(DATA FOR REVIEW)
(** ** Port configuration *)

(** The macros a port defines for the tests, and the width of [UBaseType_t].
    [portmacro.h], which declares [UBaseType_t], is not among the sources:
    its width is a field of the configuration. *)
Record port_config := {
  configNUMBER_OF_CORES : nat;
  portTEST_NUM_SAMPLES : nat;
  portTEST_NUM_ITEMS : nat;
  portUBASE_BITS : positive;
}.

(** The values of the ESP-IDF build of the sources: two cores
    ([test_config.h]), 128 samples, 256 items, a 32-bit [UBaseType_t]. *)
Definition idf_config : port_config :=
  {| configNUMBER_OF_CORES := 2;
     portTEST_NUM_SAMPLES := 128;
     portTEST_NUM_ITEMS := 256;
     portUBASE_BITS := 32 |}.

(** A small configuration: two cores, two samples of three items. *)
Definition small_config : port_config :=
  {| configNUMBER_OF_CORES := 2;
     portTEST_NUM_SAMPLES := 2;
     portTEST_NUM_ITEMS := 3;
     portUBASE_BITS := 32 |}.

(** The small configuration with an [UBaseType_t] of [bits] bits. *)
Definition narrow_config (bits : positive) : port_config :=
  {| configNUMBER_OF_CORES := 2;
     portTEST_NUM_SAMPLES := 2;
     portTEST_NUM_ITEMS := 3;
     portUBASE_BITS := bits |}.

(** [2^w], the number of values of [UBaseType_t]. *)
Definition uxModulus (cfg : port_config) : Z := 2 ^ Z.pos (portUBASE_BITS cfg).

(** The cast [( UBaseType_t ) x]. *)
Definition to_UBaseType (cfg : port_config) (x : Z) : Z := x mod uxModulus cfg.

(** [portTEST_GET_TIME()]: the cycle counter, cast to [UBaseType_t].  The
    argument is the number of cycles the counter of the calling core has
    counted at the instant of the call. *)
Definition portTEST_GET_TIME (cfg : port_config) (ccount : Z) : Z :=
  to_UBaseType cfg ccount.

(** Unsigned subtraction and addition in [UBaseType_t]. *)
Definition ux_sub (cfg : port_config) (a b : Z) : Z := to_UBaseType cfg (a - b).
Definition ux_add (cfg : port_config) (a b : Z) : Z := to_UBaseType cfg (a + b).

(** [a / n] for an [UBaseType_t] [a] and a positive [int] constant [n]. *)
Definition ux_div (a : Z) (n : nat) : Z := a / Z.of_nat n.

(** The value an accumulator holds after the samples [l] were added to it,
    one [+=] at a time, starting from [a]. *)
Definition ux_accumulate (cfg : port_config) (a : Z) (l : list Z) : Z :=
  fold_left (ux_add cfg) l a.

(** The sum of a list of integers, without wrap-around. *)
Definition sumZ (l : list Z) : Z := fold_right Z.add 0 l.

(** ** Kernel objects *)

Module Kernel.

(** Modelled from the spec: the kernel's bounded-capacity queue
    ([queue.c] is not among the sources), "a bounded-capacity queue
    abstraction with non-blocking enqueue/dequeue and a reset operation
    restoring it to empty".  [uxLength] is the capacity given at creation,
    [pcItems] the items waiting, oldest first. *)
Record queue := { uxLength : nat; pcItems : list Z }.

Definition xQueueCreate (uxQueueLength : nat) : queue :=
  {| uxLength := uxQueueLength; pcItems := [] |}.

Definition uxQueueMessagesWaiting (q : queue) : nat := length (pcItems q).

(** Modelled from the spec: [xQueueSend( q, &item, 0 )], the non-blocking
    enqueue.  It returns the queue and [pdTRUE] (here [true]) when there was
    room, and leaves the queue as it is and returns [errQUEUE_FULL] (here
    [false]) when it was full. *)
Definition xQueueSend (q : queue) (item : Z) : queue * bool :=
  if (uxQueueMessagesWaiting q <? uxLength q)%nat
  then ({| uxLength := uxLength q; pcItems := pcItems q ++ [item] |}, true)
  else (q, false).

(** Modelled from the spec: [xQueueReceive( q, &v, 0 )], the non-blocking
    dequeue of the oldest item; [None] is [errQUEUE_EMPTY]. *)
Definition xQueueReceive (q : queue) : queue * option Z :=
  match pcItems q with
  | [] => (q, None)
  | v :: rest => ({| uxLength := uxLength q; pcItems := rest |}, Some v)
  end.

(** Modelled from the spec: [xQueueReset], "a reset operation restoring it
    to empty". *)
Definition xQueueReset (q : queue) : queue :=
  {| uxLength := uxLength q; pcItems := [] |}.

(** Modelled from the spec: the counting semaphore, "a counting-signal
    primitive (fan-in completion)" ([semphr.h] is not among the sources). *)
Record semaphore := { uxMaxCount : nat; uxCount : nat }.

Definition xSemaphoreCreateCounting (uxMax uxInitial : nat) : semaphore :=
  {| uxMaxCount := uxMax; uxCount := uxInitial |}.

(** Modelled from the spec: [xSemaphoreGive].  The count grows by one unless
    it is at its maximum, where the call fails and changes nothing. *)
Definition xSemaphoreGive (m : semaphore) : semaphore * bool :=
  if (uxCount m <? uxMaxCount m)%nat
  then ({| uxMaxCount := uxMaxCount m; uxCount := S (uxCount m) |}, true)
  else (m, false).

(** Modelled from the spec: [xSemaphoreTake( m, portMAX_DELAY )].  [None]
    says that the caller stays blocked: the count is zero. *)
Definition xSemaphoreTake (m : semaphore) : option semaphore :=
  match uxCount m with
  | O => None
  | S n => Some {| uxMaxCount := uxMaxCount m; uxCount := n |}
  end.

(** Modelled from the spec: [xTaskNotifyGive], "a one-shot or counting
    notification primitive (fan-out release)": the notification value of the
    task grows by one ([tasks.c] is not among the sources). *)
Definition xTaskNotifyGive (ulValue : nat) : nat := S ulValue.

(** Modelled from the spec: [ulTaskNotifyTake( pdTRUE, portMAX_DELAY )].
    The caller stays blocked ([None]) while the value is zero; otherwise the
    value is cleared and the value it had is returned. *)
Definition ulTaskNotifyTake (ulValue : nat) : option (nat * nat) :=
  match ulValue with
  | O => None
  | S _ => Some (O, ulValue)
  end.

End Kernel.

(** ** Unity assertions *)

(** Modelled from the spec: what a failed Unity assertion reports (Unity is
    not among the sources): the line of the assertion, the expected and the
    actual value, and the message given to the macro. *)
Record failure := {
  fLine : nat;
  fExpected : Z;
  fActual : Z;
  fMessage : string;
}.

Definition pdTRUE : Z := 1.
Definition pdFALSE : Z := 0.
Definition BaseType_of_bool (b : bool) : Z := if b then pdTRUE else pdFALSE.

(** Modelled from the spec: [TEST_ASSERT_EQUAL_MESSAGE( expected, actual,
    message )] at a given line.  [None] when the values are equal and the
    test goes on; the failure that aborts the test otherwise. *)
Definition TEST_ASSERT_EQUAL_MESSAGE (line : nat) (expected actual : Z)
    (message : string) : option failure :=
  if expected =? actual then None
  else Some {| fLine := line; fExpected := expected; fActual := actual;
               fMessage := message |}.

(** Modelled from the spec: [TEST_ASSERT_NOT_NULL_MESSAGE( pointer,
    message )] at a given line, for a handle that is [None] when it is
    [NULL].  [None] when the pointer is not [NULL] and the test goes on;
    otherwise the failure that aborts the test: a pointer that is not
    [NULL], written [1], was expected, and [NULL], written [0], was found. *)
Definition TEST_ASSERT_NOT_NULL_MESSAGE {A : Type} (line : nat)
    (pointer : option A) (message : string) : option failure :=
  match pointer with
  | Some _ => None
  | None => Some {| fLine := line; fExpected := 1; fActual := 0;
                    fMessage := message |}
  end.

(** ** queue_contention.c *)

Module QueueContention.
Import Kernel.

(** *** Tasks and program points *)

(** The tasks of the test: the test task, which runs
    [Test_QueueContention], and the producer task created for each core. *)
Inductive task_id :=
| Main
| Producer (i : nat).

(** The program points of [prvProducerTask], with the values of its local
    counters [iSamples] and [iItems]. *)
Inductive producer_pc :=
| PSample (iSamples : nat)          (* line 111: test of the outer loop *)
| PWait (iSamples : nat)            (* line 113: ulTaskNotifyTake *)
| PStart (iSamples : nat)           (* line 116: first clock reading *)
| PItem (iSamples iItems : nat)     (* lines 118-121: test and xQueueSend *)
| PEnd (iSamples : nat)             (* line 124: second reading, += *)
| PReset (iSamples : nat)           (* line 127: xQueueReset *)
| PGive (iSamples : nat)            (* line 130: xSemaphoreGive *)
| PSuspended.                       (* line 134: vTaskSuspend( NULL ) *)

(** The program points of [Test_QueueContention], with the values of
    [iIter] and [iCore]. *)
Inductive main_pc :=
| MIter (iIter : nat)               (* line 144: test of the outer loop *)
| MNotify (iIter iCore : nat)       (* lines 145-151: the other cores *)
| MNotifyOwn (iIter : nat)          (* line 153: the core of the test task *)
| MTake (iIter iCore : nat)         (* lines 156-158: xSemaphoreTake *)
| MPrintHeader                      (* line 162 *)
| MPrint (iCore : nat)              (* lines 163-165 *)
| MDone.                            (* line 166: return *)

(** A producer task: the core it is pinned to (what [portGET_CORE_ID()]
    returns in it), its notification value, its program point and its
    local variable [uxTempTime]. *)
Record producer_task := {
  xCoreID : nat;
  ulNotifiedValue : nat;
  pxPC : producer_pc;
  uxTempTime : Z;
}.
(** Two renders from the call site of [render]: one template, two elements
    in two objects. *)
Lemma template_is_parsed_at_most_once_witness :
  returned_element (render page_parser (VString "red") (VString "Red")
                           empty_renderer)
    = Some (Element "div" [("class", "red")] [Text "Red"]) ∧
  render page_parser (VString "red") (VString "Red") empty_renderer
    = Returned 1 0 after_red ∧
  render page_parser (VString "blue") (VString "Blue") after_red
    = Returned 2 0 (renderer_of (render page_parser (VString "blue")
                                        (VString "Blue") after_red)) ∧
  objects (renderer_of (render page_parser (VString "blue") (VString "Blue")
                               after_red)) !! 1
    = objects after_red !! 1 ∧
  ∃ template,
    tokensToTemplates after_red !! 1%positive = Some template ∧
    (∀ parse', html parse' render_tokens [VString "blue"; VString "Blue"]
                    after_red =
               clone_and_substitute template [VString "blue"; VString "Blue"]
                    after_red) ∧
    returned_element (render page_parser (VString "blue") (VString "Blue")
                             after_red)
      = Some (Element "div" [("class", "blue")] [Text "Blue"]).
Proof.
  split; [vm_compute; reflexivity|].
  split; [vm_compute; reflexivity|].
  split; [vm_compute; reflexivity|].
  split; [vm_compute; reflexivity|].
  destruct (template_is_parsed_at_most_once page_parser render_tokens
              [VString "red"; VString "Red"] empty_renderer []
              render_tokens [VString "blue"; VString "Blue"]
              well_formed_empty eq_refl)
    as (template & Hcached & _ & _ & _ & Hhit & _).
  exists template. split_and!; [exact Hcached|exact Hhit|].
  vm_compute. reflexivity.
Defined.

(** ** Stubs without an expression, values without a stub *)

Section Unmatched.
Implicit Types (s ds : string) (expressions : list value).

Lemma array_get_out_of_range expressions ds :
  (∀ i, array_index ds = Some i → length expressions ≤ i) →
  array_get expressions ds = VUndefined.
Proof.
  intros Hout. unfold array_get. destruct (array_index ds) as [i|]; [|done].
  simpl. by rewrite lookup_ge_None_2 by by apply Hout.
Qed.

Lemma array_get_insert_ne expressions ds i v :
  array_index ds ≠ Some i →
  array_get (<[i := v]> expressions) ds = array_get expressions ds.
Proof.
  intros Hne. unfold array_get. destruct (array_index ds) as [j|]; [|done].
  simpl. rewrite list_lookup_insert_ne; [done|]. congruence.
Qed.
End Unmatched.

(** After the first render, a call from the same call site that passes a
    single expression: the marker [__stub-1__] of the template names no
    expression, and the text of the element returned is [undefined], not the
    marker.  C7 as stated does not hold. *)
Lemma unmatched_stub_is_not_left_literal :
  returned_element (html page_parser render_tokens [VString "blue"] after_red)
    = Some (Element "div" [("class", "blue")] [Text "undefined"]) ∧
  replaceStubs "__stub-1__" [VString "blue"] = "undefined" ∧
  replaceStubs "__stub-1__" [VString "blue"] ≠ "__stub-1__".
Proof.
  split_and!; [vm_compute; reflexivity..|].
  intros H. vm_compute in H. discriminate.
Qed.

(** C7 (amended). A stub marker whose digits name no expression (they are
    not the canonical spelling of an index below the number of expressions)
    is replaced by the text [undefined], at the start of a string and
    anywhere else: in a string written as literal parts and markers, as
    every string can be, every marker gives way to the string conversion of
    the expression it names, or to [undefined] when it names none, and the
    literal parts stay.  An expression whose index no stub marker of a
    string names is not used: replacing it by any other value gives the
    same string.  Every attribute value and the text of the element
    returned go through that replacement. *)
Theorem unmatched_stub_is_replaced_by_undefined :
  (∀ expressions ds rest,
     all_digits ds = true → ds ≠ "" →
     (∀ i, array_index ds = Some i → length expressions ≤ i) →
     replaceStubs ("__stub-" +:+ ds +:+ "__" +:+ rest) expressions =
       "undefined" +:+ replaceStubs rest expressions) ∧
  (∀ expressions s i v,
     (∀ ds, ds ∈ stub_indices_from 0 s → array_index ds ≠ Some i) →
     replaceStubs s (<[i := v]> expressions) = replaceStubs s expressions) ∧
  (∀ parse tk expressions r c i r',
     html parse tk expressions r = Returned c i r' →
     ∃ tag attrs children,
       firstElementChild (template_content parse tk expressions r)
         = Some (i, Element tag attrs children) ∧
       returned_element (html parse tk expressions r)
         = Some (substitute expressions (Element tag attrs children)) ∧
       (NoDup attrs.*1 →
        substitute expressions (Element tag attrs children) =
        Element tag ((λ nv, (nv.1, replaceStubs nv.2 expressions)) <$> attrs)
          (text_children
             (replaceStubs (textContent (Element tag attrs children))
                           expressions)))) ∧
  (∀ expressions parts last,
     well_split parts last → Forall printable expressions →
     replaceStubs (with_stubs parts last) expressions =
       with_values
         (λ ds, match array_index ds ≫= (expressions !!.) with
                | Some v => to_String v
                | None => "undefined"
                end) parts last) ∧
  (∀ s, ∃ parts last, well_split parts last ∧ s = with_stubs parts last).
Proof.
  split_and!.
  - intros expressions ds rest Hds Hne Hout. unfold replaceStubs.
    rewrite replace_stubs_marker by done.
    by rewrite array_get_out_of_range.
  - intros expressions s i v Hunused. unfold replaceStubs.
    apply replace_stubs_ext. intros ds Hin.
    by rewrite array_get_insert_ne by by apply Hunused.
  - intros parse tk expressions r c i r' Hr.
    destruct (html_returned parse _ _ _ _ _ _ Hr)
      as (_ & element & Hfirst & _ & Hel).
    destruct (firstElementChild_Some _ _ _ Hfirst)
      as (_ & tag & attrs & children & ->).
    exists tag, attrs, children. split_and!; [done..|].
    apply substitute_Element.
  - intros expressions parts last Hsplit _. unfold replaceStubs.
    rewrite replace_stubs_with_stubs by done.
    apply with_values_ext. intros ds. unfold array_get.
    by destruct (array_index ds ≫= (expressions !!.)).
  - apply string_is_split.
Qed.

(** The marker [__stub-7__] with two expressions; a string that names
    only expression 0 while expression 1 changes; and a string with the
    marker of expression 0 and an unmatched marker, both after text. *)
Lemma unmatched_stub_is_replaced_by_undefined_witness :
  replaceStubs ("__stub-" +:+ "7" +:+ "__" +:+ "!") [VString "a"; VString "b"]
    = "undefined" +:+ replaceStubs "!" [VString "a"; VString "b"] ∧
  replaceStubs "x__stub-0__y" (<[1 := VNumber 5]> [VString "a"; VString "b"])
    = replaceStubs "x__stub-0__y" [VString "a"; VString "b"] ∧
  with_stubs [("x", "0"); (" y ", "7")] "!" = "x__stub-0__ y __stub-7__!" ∧
  replaceStubs (with_stubs [("x", "0"); (" y ", "7")] "!") [VString "a"]
    = "xa y undefined!" ∧
  ∃ tag attrs children,
    firstElementChild
      (template_content page_parser render_tokens [VString "blue"] after_red)
      = Some (0, Element tag attrs children) ∧
    returned_element (html page_parser render_tokens [VString "blue"] after_red)
      = Some (substitute [VString "blue"] (Element tag attrs children)) ∧
    (NoDup attrs.*1 →
     substitute [VString "blue"] (Element tag attrs children) =
     Element tag
       ((λ nv, (nv.1, replaceStubs nv.2 [VString "blue"])) <$> attrs)
       (text_children
          (replaceStubs (textContent (Element tag attrs children))
                        [VString "blue"]))).
Proof.
  destruct unmatched_stub_is_replaced_by_undefined
    as (Hmarker & Hunused & Hhtml & Hanywhere & _).
  split_and!.
  - apply Hmarker; [reflexivity|discriminate|].
    intros i Hi. vm_compute in Hi. injection Hi as <-. simpl. lia.
  - apply Hunused. intros ds Hin. vm_compute in Hin.
    apply list_elem_of_singleton in Hin as ->. vm_compute. discriminate.
  - reflexivity.
  - rewrite (Hanywhere [VString "a"] [("x", "0"); (" y ", "7")] "!").
    + vm_compute. reflexivity.
    + split; [|reflexivity]. intros literal ds Hin.
      apply elem_of_cons in Hin as [[= -> ->]|Hin];
        [by split_and!; [vm_compute|vm_compute|discriminate]|].
      apply list_elem_of_singleton in Hin as [= -> ->].
      by split_and!; [vm_compute|vm_compute|discriminate].
    + by repeat constructor.
  - apply (Hhtml page_parser render_tokens [VString "blue"] after_red 2 0
             (renderer_of (html page_parser render_tokens [VString "blue"]
                                after_red))).
    vm_compute. reflexivity.
Defined.

(** ** What the substitution leaves alone *)

Section Untouched.
Implicit Types (s : string) (expressions : list value).

Lemma app_string_empty_r s : s +:+ "" = s.
Proof.
  induction s as [|c s IH]; [done|]. rewrite (app_String c s). by rewrite IH.
Qed.


End Untouched.




(** * Further properties of the reactive store *)

Section PlainObject.
Implicit Types (s : system) (k : string) (v : value) (b : body).

Lemma proxy_set_store k v s :
  rawState (proxy_set k v s) = <[k := v]> (rawState s) ∧
  console (proxy_set k v s) = console s.
Proof.
  destruct (onSet_frame k v s) as (_ & _ & Hr & _ & Hc & _).
  unfold proxy_set. cbn [rawState console set_rawState]. by rewrite Hr, Hc.
Qed.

(EXERCISE AIM)
All that is wanted is the stretch of lines above from the one containing "(** The program points of [Test_QueueContention], with" through the one containing "tokensToTemplates after_red !!", duplicated exactly.

(EXPECTED ANSWER)
(** The program points of [Test_QueueContention], with the values of
    [iIter] and [iCore]. *)
Inductive main_pc :=
| MIter (iIter : nat)               (* line 144: test of the outer loop *)
| MNotify (iIter iCore : nat)       (* lines 145-151: the other cores *)
| MNotifyOwn (iIter : nat)          (* line 153: the core of the test task *)
| MTake (iIter iCore : nat)         (* lines 156-158: xSemaphoreTake *)
| MPrintHeader                      (* line 162 *)
| MPrint (iCore : nat)              (* lines 163-165 *)
| MDone.                            (* line 166: return *)

(** A producer task: the core it is pinned to (what [portGET_CORE_ID()]
    returns in it), its notification value, its program point and its
    local variable [uxTempTime]. *)
Record producer_task := {
  xCoreID : nat;
  ulNotifiedValue : nat;
  pxPC : producer_pc;
  uxTempTime : Z;
}.
(** Two renders from the call site of [render]: one template, two elements
    in two objects. *)
Lemma template_is_parsed_at_most_once_witness :
  returned_element (render page_parser (VString "red") (VString "Red")
                           empty_renderer)
    = Some (Element "div" [("class", "red")] [Text "Red"]) ∧
  render page_parser (VString "red") (VString "Red") empty_renderer
    = Returned 1 0 after_red ∧
  render page_parser (VString "blue") (VString "Blue") after_red
    = Returned 2 0 (renderer_of (render page_parser (VString "blue")
                                        (VString "Blue") after_red)) ∧
  objects (renderer_of (render page_parser (VString "blue") (VString "Blue")
                               after_red)) !! 1
    = objects after_red !! 1 ∧
  ∃ template,
    tokensToTemplates after_red !! 1%positive = Some template ∧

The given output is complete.